Segment Start: Exercise materials

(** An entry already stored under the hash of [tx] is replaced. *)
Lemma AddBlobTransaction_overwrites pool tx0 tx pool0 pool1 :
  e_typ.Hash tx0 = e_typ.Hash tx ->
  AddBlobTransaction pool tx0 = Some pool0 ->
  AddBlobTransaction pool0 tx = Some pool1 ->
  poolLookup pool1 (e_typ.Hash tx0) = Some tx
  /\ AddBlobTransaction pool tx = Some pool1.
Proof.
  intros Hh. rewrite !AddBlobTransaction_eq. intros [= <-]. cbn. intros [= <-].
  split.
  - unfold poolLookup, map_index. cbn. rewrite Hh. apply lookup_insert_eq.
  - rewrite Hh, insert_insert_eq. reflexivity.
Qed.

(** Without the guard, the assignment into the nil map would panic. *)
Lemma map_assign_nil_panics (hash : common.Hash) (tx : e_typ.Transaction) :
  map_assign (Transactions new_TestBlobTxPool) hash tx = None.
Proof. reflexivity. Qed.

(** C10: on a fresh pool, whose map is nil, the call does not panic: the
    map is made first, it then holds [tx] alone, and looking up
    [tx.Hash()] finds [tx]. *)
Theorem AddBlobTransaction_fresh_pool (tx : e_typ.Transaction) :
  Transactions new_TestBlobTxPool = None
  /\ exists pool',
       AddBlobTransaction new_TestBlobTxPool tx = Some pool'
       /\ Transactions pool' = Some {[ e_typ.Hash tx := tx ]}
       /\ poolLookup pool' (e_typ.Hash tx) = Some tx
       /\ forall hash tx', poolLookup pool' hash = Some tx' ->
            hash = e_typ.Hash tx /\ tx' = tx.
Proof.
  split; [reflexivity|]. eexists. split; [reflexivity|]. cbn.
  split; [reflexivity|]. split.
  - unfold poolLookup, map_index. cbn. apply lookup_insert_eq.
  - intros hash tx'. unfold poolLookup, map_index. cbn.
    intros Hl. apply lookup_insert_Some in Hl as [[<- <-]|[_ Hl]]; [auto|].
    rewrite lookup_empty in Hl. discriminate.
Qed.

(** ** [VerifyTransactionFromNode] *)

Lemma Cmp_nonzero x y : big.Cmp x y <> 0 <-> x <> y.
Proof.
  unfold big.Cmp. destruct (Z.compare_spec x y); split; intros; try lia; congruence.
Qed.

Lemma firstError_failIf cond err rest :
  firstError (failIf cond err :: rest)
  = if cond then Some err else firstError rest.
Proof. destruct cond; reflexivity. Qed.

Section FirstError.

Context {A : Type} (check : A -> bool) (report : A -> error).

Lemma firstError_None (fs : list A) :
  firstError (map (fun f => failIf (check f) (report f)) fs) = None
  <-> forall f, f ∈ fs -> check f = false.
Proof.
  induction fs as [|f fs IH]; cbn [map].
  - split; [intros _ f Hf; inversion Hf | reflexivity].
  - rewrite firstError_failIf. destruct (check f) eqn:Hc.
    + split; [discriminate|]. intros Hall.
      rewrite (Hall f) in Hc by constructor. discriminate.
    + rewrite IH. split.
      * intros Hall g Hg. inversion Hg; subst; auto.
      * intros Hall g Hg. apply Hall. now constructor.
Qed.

Segment End: Exercise materials

#### Problem description
Keep both end lines and retype everything in the records above from the line containing "(** C10: on" through the line containing "intros Hl. apply", exactly, with nothing else.

#### Task response
(** C10: on a fresh pool, whose map is nil, the call does not panic: the
    map is made first, it then holds [tx] alone, and looking up
    [tx.Hash()] finds [tx]. *)
Theorem AddBlobTransaction_fresh_pool (tx : e_typ.Transaction) :
  Transactions new_TestBlobTxPool = None
  /\ exists pool',
       AddBlobTransaction new_TestBlobTxPool tx = Some pool'
       /\ Transactions pool' = Some {[ e_typ.Hash tx := tx ]}
       /\ poolLookup pool' (e_typ.Hash tx) = Some tx
       /\ forall hash tx', poolLookup pool' hash = Some tx' ->
            hash = e_typ.Hash tx /\ tx' = tx.
Proof.
  split; [reflexivity|]. eexists. split; [reflexivity|]. cbn.
  split; [reflexivity|]. split.
  - unfold poolLookup, map_index. cbn. apply lookup_insert_eq.
  - intros hash tx'. unfold poolLookup, map_index. cbn.
    intros Hl. apply lookup_insert_Some in Hl as [[<- <-]|[_ Hl]]; [auto|].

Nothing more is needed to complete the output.